REQUIRED WORK: Go through the listing below and output exactly the line with "Definition wants_nested (s", the line with "if decide (default", and each line between; omit the rest.

ENTRIES PROVIDED:
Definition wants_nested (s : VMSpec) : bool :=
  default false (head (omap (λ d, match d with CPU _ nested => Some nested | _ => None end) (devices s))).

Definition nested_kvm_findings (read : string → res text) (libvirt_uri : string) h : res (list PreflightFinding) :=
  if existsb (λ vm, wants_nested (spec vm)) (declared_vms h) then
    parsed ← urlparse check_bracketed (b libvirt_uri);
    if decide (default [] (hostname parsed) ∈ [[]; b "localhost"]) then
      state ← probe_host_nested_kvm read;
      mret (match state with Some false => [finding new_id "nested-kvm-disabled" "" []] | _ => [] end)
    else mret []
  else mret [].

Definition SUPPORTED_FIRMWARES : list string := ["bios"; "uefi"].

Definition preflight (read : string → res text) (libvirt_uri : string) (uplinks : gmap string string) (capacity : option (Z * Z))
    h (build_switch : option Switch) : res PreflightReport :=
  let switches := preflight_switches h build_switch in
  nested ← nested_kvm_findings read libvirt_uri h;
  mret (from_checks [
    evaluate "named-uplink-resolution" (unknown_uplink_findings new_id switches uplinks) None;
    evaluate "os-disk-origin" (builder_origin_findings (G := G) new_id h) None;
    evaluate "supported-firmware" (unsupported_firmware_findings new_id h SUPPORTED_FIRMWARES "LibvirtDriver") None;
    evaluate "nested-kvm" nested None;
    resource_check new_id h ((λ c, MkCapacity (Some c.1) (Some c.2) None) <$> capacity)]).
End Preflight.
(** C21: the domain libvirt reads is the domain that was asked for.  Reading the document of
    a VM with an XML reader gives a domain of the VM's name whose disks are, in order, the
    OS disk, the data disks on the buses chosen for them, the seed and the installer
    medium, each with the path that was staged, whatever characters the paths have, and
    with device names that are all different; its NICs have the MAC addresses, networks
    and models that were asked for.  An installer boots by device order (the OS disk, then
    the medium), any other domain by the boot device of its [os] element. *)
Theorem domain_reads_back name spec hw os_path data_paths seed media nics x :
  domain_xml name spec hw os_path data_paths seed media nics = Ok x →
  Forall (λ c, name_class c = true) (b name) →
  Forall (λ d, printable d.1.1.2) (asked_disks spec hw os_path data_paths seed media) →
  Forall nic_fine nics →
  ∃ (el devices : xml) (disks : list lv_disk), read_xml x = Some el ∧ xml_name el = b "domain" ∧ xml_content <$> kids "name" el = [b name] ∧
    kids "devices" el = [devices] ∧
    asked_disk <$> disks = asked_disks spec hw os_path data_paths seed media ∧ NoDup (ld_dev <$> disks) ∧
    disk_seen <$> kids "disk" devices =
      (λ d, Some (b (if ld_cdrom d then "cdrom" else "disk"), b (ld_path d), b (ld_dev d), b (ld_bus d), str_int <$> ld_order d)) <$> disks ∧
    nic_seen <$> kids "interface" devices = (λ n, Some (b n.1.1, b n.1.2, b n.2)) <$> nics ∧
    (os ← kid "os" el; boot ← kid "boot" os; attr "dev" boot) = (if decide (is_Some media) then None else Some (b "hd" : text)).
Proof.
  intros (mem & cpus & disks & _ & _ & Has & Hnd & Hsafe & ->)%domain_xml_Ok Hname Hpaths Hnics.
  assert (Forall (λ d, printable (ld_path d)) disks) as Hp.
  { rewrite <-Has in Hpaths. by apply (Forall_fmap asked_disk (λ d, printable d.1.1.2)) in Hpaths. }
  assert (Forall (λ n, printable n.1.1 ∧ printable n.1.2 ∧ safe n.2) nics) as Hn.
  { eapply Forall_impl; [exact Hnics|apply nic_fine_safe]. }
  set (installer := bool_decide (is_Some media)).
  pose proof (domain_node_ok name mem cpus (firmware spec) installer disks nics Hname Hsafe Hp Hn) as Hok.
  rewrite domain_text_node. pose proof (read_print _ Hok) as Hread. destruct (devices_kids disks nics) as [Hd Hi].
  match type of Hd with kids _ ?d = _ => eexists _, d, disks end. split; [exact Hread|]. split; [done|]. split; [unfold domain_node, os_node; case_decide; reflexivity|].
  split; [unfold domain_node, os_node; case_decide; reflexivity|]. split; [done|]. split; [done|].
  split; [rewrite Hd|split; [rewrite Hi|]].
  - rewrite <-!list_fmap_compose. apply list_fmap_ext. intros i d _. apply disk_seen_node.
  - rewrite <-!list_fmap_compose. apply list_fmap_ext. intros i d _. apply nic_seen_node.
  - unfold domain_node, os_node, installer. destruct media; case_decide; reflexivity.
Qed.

* * *

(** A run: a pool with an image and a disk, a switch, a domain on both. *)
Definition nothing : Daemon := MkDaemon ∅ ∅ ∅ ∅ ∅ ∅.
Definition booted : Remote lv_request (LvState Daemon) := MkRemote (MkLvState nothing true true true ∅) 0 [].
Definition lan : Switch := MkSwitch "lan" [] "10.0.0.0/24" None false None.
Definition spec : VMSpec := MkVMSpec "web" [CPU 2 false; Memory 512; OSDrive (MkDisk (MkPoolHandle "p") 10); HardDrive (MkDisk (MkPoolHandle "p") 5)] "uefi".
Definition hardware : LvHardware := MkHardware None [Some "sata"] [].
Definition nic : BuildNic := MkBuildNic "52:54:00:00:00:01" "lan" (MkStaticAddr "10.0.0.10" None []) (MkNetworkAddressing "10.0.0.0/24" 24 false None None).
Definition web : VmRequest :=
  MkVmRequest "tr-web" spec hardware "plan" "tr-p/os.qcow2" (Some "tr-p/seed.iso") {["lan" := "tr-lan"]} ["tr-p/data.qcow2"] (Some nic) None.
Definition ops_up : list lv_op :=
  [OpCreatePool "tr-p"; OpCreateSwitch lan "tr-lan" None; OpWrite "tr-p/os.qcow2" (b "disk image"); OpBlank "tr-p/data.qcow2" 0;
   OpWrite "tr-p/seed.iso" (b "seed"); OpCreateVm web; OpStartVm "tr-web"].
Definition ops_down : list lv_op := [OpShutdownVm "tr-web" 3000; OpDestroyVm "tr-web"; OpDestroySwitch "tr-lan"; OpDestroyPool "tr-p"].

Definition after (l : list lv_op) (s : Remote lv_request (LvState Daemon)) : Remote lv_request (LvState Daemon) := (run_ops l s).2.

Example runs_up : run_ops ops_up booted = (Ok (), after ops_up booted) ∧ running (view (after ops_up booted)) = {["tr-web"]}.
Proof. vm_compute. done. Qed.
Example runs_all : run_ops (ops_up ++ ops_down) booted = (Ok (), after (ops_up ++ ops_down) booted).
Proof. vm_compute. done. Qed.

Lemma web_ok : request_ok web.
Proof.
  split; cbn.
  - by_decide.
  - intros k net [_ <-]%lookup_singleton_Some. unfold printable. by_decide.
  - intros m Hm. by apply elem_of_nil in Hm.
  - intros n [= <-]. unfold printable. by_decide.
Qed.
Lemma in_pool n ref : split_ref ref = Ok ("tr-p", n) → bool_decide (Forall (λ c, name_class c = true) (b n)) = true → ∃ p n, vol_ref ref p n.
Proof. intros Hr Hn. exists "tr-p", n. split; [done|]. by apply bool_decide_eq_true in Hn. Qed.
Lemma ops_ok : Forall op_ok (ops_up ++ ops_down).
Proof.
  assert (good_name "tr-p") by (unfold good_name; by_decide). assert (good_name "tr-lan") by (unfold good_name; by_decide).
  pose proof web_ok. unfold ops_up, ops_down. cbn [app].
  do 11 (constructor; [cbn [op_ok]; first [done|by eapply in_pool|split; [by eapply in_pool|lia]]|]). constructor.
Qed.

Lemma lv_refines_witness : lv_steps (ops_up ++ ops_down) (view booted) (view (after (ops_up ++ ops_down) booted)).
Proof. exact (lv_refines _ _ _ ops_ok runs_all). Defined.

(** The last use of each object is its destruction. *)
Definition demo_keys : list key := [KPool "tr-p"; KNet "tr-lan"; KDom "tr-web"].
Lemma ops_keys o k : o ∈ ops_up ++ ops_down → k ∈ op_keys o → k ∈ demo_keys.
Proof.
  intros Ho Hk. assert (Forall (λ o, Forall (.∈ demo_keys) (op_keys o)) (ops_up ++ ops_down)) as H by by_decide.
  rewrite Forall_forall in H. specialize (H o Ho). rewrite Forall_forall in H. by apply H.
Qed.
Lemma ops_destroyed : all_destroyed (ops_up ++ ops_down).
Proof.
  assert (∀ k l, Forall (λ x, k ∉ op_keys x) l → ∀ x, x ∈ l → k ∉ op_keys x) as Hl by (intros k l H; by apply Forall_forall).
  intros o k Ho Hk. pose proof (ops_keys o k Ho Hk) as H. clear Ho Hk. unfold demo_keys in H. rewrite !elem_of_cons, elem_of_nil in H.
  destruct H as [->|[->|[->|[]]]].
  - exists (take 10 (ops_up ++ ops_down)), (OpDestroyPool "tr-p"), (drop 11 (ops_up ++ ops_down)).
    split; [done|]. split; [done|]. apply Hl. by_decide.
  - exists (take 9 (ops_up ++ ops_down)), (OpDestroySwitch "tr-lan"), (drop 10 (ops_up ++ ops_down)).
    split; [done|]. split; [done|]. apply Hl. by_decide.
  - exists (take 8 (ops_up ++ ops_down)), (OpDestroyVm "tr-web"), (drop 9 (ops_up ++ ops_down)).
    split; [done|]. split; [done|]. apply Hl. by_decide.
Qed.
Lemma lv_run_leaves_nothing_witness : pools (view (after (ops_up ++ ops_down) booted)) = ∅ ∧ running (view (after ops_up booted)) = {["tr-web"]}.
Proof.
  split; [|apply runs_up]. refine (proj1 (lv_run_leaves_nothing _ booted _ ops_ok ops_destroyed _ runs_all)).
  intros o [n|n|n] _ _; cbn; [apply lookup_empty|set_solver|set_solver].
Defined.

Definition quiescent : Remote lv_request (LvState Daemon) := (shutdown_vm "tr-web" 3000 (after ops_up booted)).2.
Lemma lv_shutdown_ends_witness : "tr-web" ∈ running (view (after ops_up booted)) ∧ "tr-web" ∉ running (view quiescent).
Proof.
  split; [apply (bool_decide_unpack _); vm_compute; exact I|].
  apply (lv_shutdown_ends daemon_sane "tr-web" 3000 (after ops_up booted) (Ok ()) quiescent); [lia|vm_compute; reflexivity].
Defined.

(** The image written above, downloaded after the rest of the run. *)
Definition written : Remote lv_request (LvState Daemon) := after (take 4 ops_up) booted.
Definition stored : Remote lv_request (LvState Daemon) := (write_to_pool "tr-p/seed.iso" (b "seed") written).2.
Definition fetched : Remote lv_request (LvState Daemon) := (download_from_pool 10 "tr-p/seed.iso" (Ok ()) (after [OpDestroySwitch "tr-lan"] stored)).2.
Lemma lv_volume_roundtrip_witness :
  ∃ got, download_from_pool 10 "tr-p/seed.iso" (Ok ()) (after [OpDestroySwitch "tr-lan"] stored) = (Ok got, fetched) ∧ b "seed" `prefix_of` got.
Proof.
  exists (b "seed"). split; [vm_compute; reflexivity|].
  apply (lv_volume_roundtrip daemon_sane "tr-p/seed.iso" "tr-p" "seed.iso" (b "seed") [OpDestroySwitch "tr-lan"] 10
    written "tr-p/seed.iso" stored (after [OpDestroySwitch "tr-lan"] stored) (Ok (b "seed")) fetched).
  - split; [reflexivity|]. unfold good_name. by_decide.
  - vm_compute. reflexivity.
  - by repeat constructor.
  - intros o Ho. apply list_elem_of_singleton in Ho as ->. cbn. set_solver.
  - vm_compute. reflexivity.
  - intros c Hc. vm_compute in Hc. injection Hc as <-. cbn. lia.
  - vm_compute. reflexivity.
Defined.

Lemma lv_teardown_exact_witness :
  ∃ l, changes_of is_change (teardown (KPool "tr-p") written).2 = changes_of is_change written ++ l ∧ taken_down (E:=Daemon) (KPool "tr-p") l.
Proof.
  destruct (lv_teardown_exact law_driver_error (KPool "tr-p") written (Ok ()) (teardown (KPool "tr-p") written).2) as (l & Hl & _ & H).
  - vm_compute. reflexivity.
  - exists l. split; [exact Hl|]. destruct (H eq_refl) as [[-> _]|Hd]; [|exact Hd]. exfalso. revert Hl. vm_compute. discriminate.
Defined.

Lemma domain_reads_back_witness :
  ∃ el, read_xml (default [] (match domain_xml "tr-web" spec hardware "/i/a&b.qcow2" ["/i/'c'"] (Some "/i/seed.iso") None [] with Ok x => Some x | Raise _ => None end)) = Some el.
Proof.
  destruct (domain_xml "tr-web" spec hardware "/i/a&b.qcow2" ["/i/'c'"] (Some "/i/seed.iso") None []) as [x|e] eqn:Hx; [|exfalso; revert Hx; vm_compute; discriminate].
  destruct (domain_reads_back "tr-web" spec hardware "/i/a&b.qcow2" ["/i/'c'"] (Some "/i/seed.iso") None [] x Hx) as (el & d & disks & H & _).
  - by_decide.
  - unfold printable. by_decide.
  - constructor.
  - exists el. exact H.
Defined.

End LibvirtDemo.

ANSWER AREA:
Definition wants_nested (s : VMSpec) : bool :=
  default false (head (omap (λ d, match d with CPU _ nested => Some nested | _ => None end) (devices s))).

Definition nested_kvm_findings (read : string → res text) (libvirt_uri : string) h : res (list PreflightFinding) :=
  if existsb (λ vm, wants_nested (spec vm)) (declared_vms h) then
    parsed ← urlparse check_bracketed (b libvirt_uri);
    if decide (default [] (hostname parsed) ∈ [[]; b "localhost"]) then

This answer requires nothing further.